Al dolor por el paraíso perdido se sumó una espantosa sensación de soledad. Antes tenía mujer, hijos y otras personas que lo querían y con los que compartía sus anhelos. Qué iluso, había dado por sentado que aquello duraría para siempre. Su mujer hacía mucho que se había ido. Sus hijos ahora entraban en la habitación pero dejaban fuera el alma. Las pocas veces que iban, él reconocía enseguida su afán irrefrenable por huir. Al principio luchó fuertemente por retenerlos, pero acabó por cejar y así, poco a poco, también ellos se fueron desvaneciendo en el recóndito lugar al que apartaba los recuerdos. Ahora su mundo se reducía a una mujer filipina, muy prolija y atenta, pero demasiado rápida y siempre con una sonrisa boba en el rostro porque no hablaba español. Por eso no era capaz de hacerla entender que muy pronto no sería necesaria su ayuda, que no habría habitación que limpiar.

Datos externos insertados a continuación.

(** The routes the loop goes by are those it asked the kernel for. *)
Definition routes_ok s : Prop := installed (effects s) = cidrs (accepted_routes s).
Lemma refresh_routes_ok fresh s : routes_ok s -> routes_ok (refresh_routes fresh s).
Proof.
  unfold routes_ok. intros Hok. unfold refresh_routes, installed. cbn [effects accepted_routes set_routes emit].
  rewrite !foldl_app, foldl_install, foldl_uninstall. fold (installed (effects s)). rewrite Hok.
  apply set_eq. intros c. rewrite elem_of_difference, elem_of_union, !elem_of_list_to_set, !list_elem_of_filter.
  pose proof (has_route_cidrs fresh c) as Hf. pose proof (has_route_cidrs (accepted_routes s) c) as Ho.
  unfold cidrs in Hf, Ho |- *. rewrite elem_of_list_to_set in Hf, Ho |- *. rewrite elem_of_list_to_set.
  destruct (has_route fresh c), (has_route (accepted_routes s) c); naive_solver.
Qed.

(** Nothing else touches them. *)
Definition routes_kept s s' : Prop := accepted_routes s' = accepted_routes s /\ installed (effects s') = installed (effects s).
#[local] Instance routes_kept_preorder : PreOrder routes_kept.
Proof. split; [done|]. intros a b c [] []. split; congruence. Qed.
Lemma kept_ok s s' : routes_kept s s' -> routes_ok s -> routes_ok s'.
Proof. unfold routes_ok. by intros [-> ->]. Qed.
Lemma emit_kept l s : Forall (fun e => forall r, route_effect r e = r) l -> routes_kept s (emit l s).
Proof.
  intros Hl. split; [done|]. unfold installed. cbn. rewrite foldl_app. generalize (foldl route_effect ∅ (effects s)). clear s.
  induction Hl as [|e l He Hl IH]; intros r; [done|]. cbn. by rewrite He.
Qed.
Lemma close_kept c s s0 : routes_kept s0 s -> routes_kept s0 (close_conn c s).
Proof. intros Hk. etransitivity; [exact Hk|]. split; [done|]. unfold installed. cbn. by rewrite foldl_app. Qed.
Lemma emitted_kept l s s0 : routes_kept s0 s -> Forall (fun e => forall r, route_effect r e = r) l -> routes_kept s0 (emit l s).
Proof. intros Hk Hl. etransitivity; [exact Hk|by apply emit_kept]. Qed.
Lemma drop_dial_kept pk s : routes_kept s (drop_dial pk s).
Proof. unfold drop_dial. destruct (conns s !! pk) as [[c t]|]; [|done]. by apply close_kept. Qed.
Lemma drop_inbound_kept pk s : routes_kept s (drop_inbound pk s).
Proof. unfold drop_inbound. destruct (vpn_conns s !! _); [|done]. by apply close_kept. Qed.
Lemma redial_kept env e s : routes_kept s (redial env e s).1.
Proof.
  assert (routes_kept s (reset_path env e.1 (drop_inbound e.1 (drop_dial e.1 s)))) as Hk.
  { etransitivity; [apply drop_dial_kept|]. etransitivity; [apply drop_inbound_kept|]. unfold reset_path. case_match; [|done].
    apply emitted_kept; [done|by repeat constructor]. }
  unfold redial. destruct (pe_wedged env); [exact Hk|]. apply (emitted_kept [Dial e.1 e.2]) in Hk; [|by repeat constructor].
  destruct (pe_dial env e.1) as [c|]; [|exact Hk]. apply emitted_kept; [exact Hk|by repeat constructor].
Qed.
Lemma choose_conn_kept env e s : routes_kept s (choose_conn env e s).1.
Proof.
  unfold choose_conn.
  assert (routes_kept s (match conns s !! e.1 with
      | Some (c, at_) => if conn_open env s c && (rx_fresh env e.1 || (sat_sub (pe_now env) at_ <? DIAL_GRACE)) then (s, Some c) else redial env e s
      | None => redial env e s end).1) as Hd.
  { destruct (conns s !! e.1) as [[c t]|]; [|apply redial_kept]. destruct (_ && _); [done|apply redial_kept]. }
  destruct (vpn_conns s !! _); [|exact Hd]. destruct (_ && _); [|exact Hd]. cbn. destruct (lower_id _ _); [apply drop_dial_kept|done].
Qed.
Lemma send_packet_kept env pk c out s s' : send_packet env pk c out s = Ok s' -> routes_kept s s'.
Proof.
  unfold send_packet. destruct (pe_wedged env); [by intros [= <-]|]. destruct (pe_send env) as [w|[]|]; [|by intros [= <-]..].
  assert (routes_kept s (emit [Send c out] s)) as Hk by (apply emit_kept; by repeat constructor).
  intros Hr. destruct (BACKPRESSURE_MIN <=? w); cbn in Hr;
    (destruct (record_egress_latency _ _) as [st| |]; [|done..]); injection Hr as <-; exact Hk.
Qed.
Lemma turn_routes_ok ev s s' : routes_ok s -> turn ev s = Ok s' -> routes_ok s'.
Proof.
  intros Hok. destruct ev as [cl|a x|env pkt|n inbound]; cbn [turn].
  - intros [= <-]. eapply kept_ok; [|exact Hok]. apply emitted_kept; [done|by repeat constructor].
  - unfold route_tick. destruct (accepted_route_endpoints _ _ _) as [n [fresh| |]]; [|done..]. intros [= <-]. by apply refresh_routes_ok.
  - unfold handle_packet. cbn [accepted_routes dir bump set_stats].
    destruct (route_packet _ _ _ _) as [n [[e out|c]| |]]; [| |done..].
    + set (s0 := set_dir n _). pose proof (choose_conn_kept env e s0) as Hk. destruct (choose_conn env e s0) as [s1 [c|]].
      * intros Hs%send_packet_kept. eapply kept_ok; [|exact Hok]. etransitivity; [exact Hk|exact Hs].
      * intros [= <-]. eapply kept_ok; [exact Hk|exact Hok].
    + intros [= <-]. by destruct c.
  - by intros [= <-].
Qed.
End KernelRoutes.

(** C24.  The kernel is asked for exactly the routes accepted: whatever wakes the loop and in whatever order,
    the routes it has asked for and not withdrawn are the networks of the routes it goes by. *)
Theorem kernel_routes_follow `{!ContentHash, !DocCrates, !Clock, !NetCrates, !DirectoryOrder, !UnicodeText, !Cedar}
    n inbound routes st evs s :
  outbound evs (outbound_start n inbound routes st) = Ok s -> installed (effects s) = cidrs (accepted_routes s).
Proof.
  assert (routes_ok (outbound_start n inbound routes st)) as Hok.
  { unfold routes_ok, installed. cbn. rewrite foldl_install. unfold cidrs. set_solver. }
  revert Hok. generalize (outbound_start n inbound routes st). induction evs as [|ev evs IH]; intros s0 Hok.
  - by intros [= <-].
  - cbn [outbound]. destruct (turn ev s0) as [s1| |] eqn:E; [|done..]. cbn. apply IH. by eapply turn_routes_ok.
Qed.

Reaccionó violentamente contra los recuerdos. El pasado dañaba más que la negra sombra en la que volvió a sumergirse de un modo deliberado. Verse envuelto por la araña era mil veces preferible a rememorar los años en que caminaba y amaba sin imaginar lo que estaba por venir.

Se sintió algo reconfortado al retornar al minúsculo espacio menguante en el que se desarrollaba su vida. No recordaba cuándo había salido de aquella habitación por última vez, pero sí que, cuando se encerró, fue por la certeza de que no sería capaz de volver, de subir la docena de peldaños que lo alejaban de su alegre vida anterior. Decidió girarse, recolocar las cánulas por las que corría el poco aliento que le quedaba y cerrar los ojos para dormir. Sabía que al despertar todo empezaría de nuevo, que los abriría gradualmente con esperanza pero solo para ver que el techo amarillento habría descendido un poco más.

Finalmente se durmió obligándose a no soñar.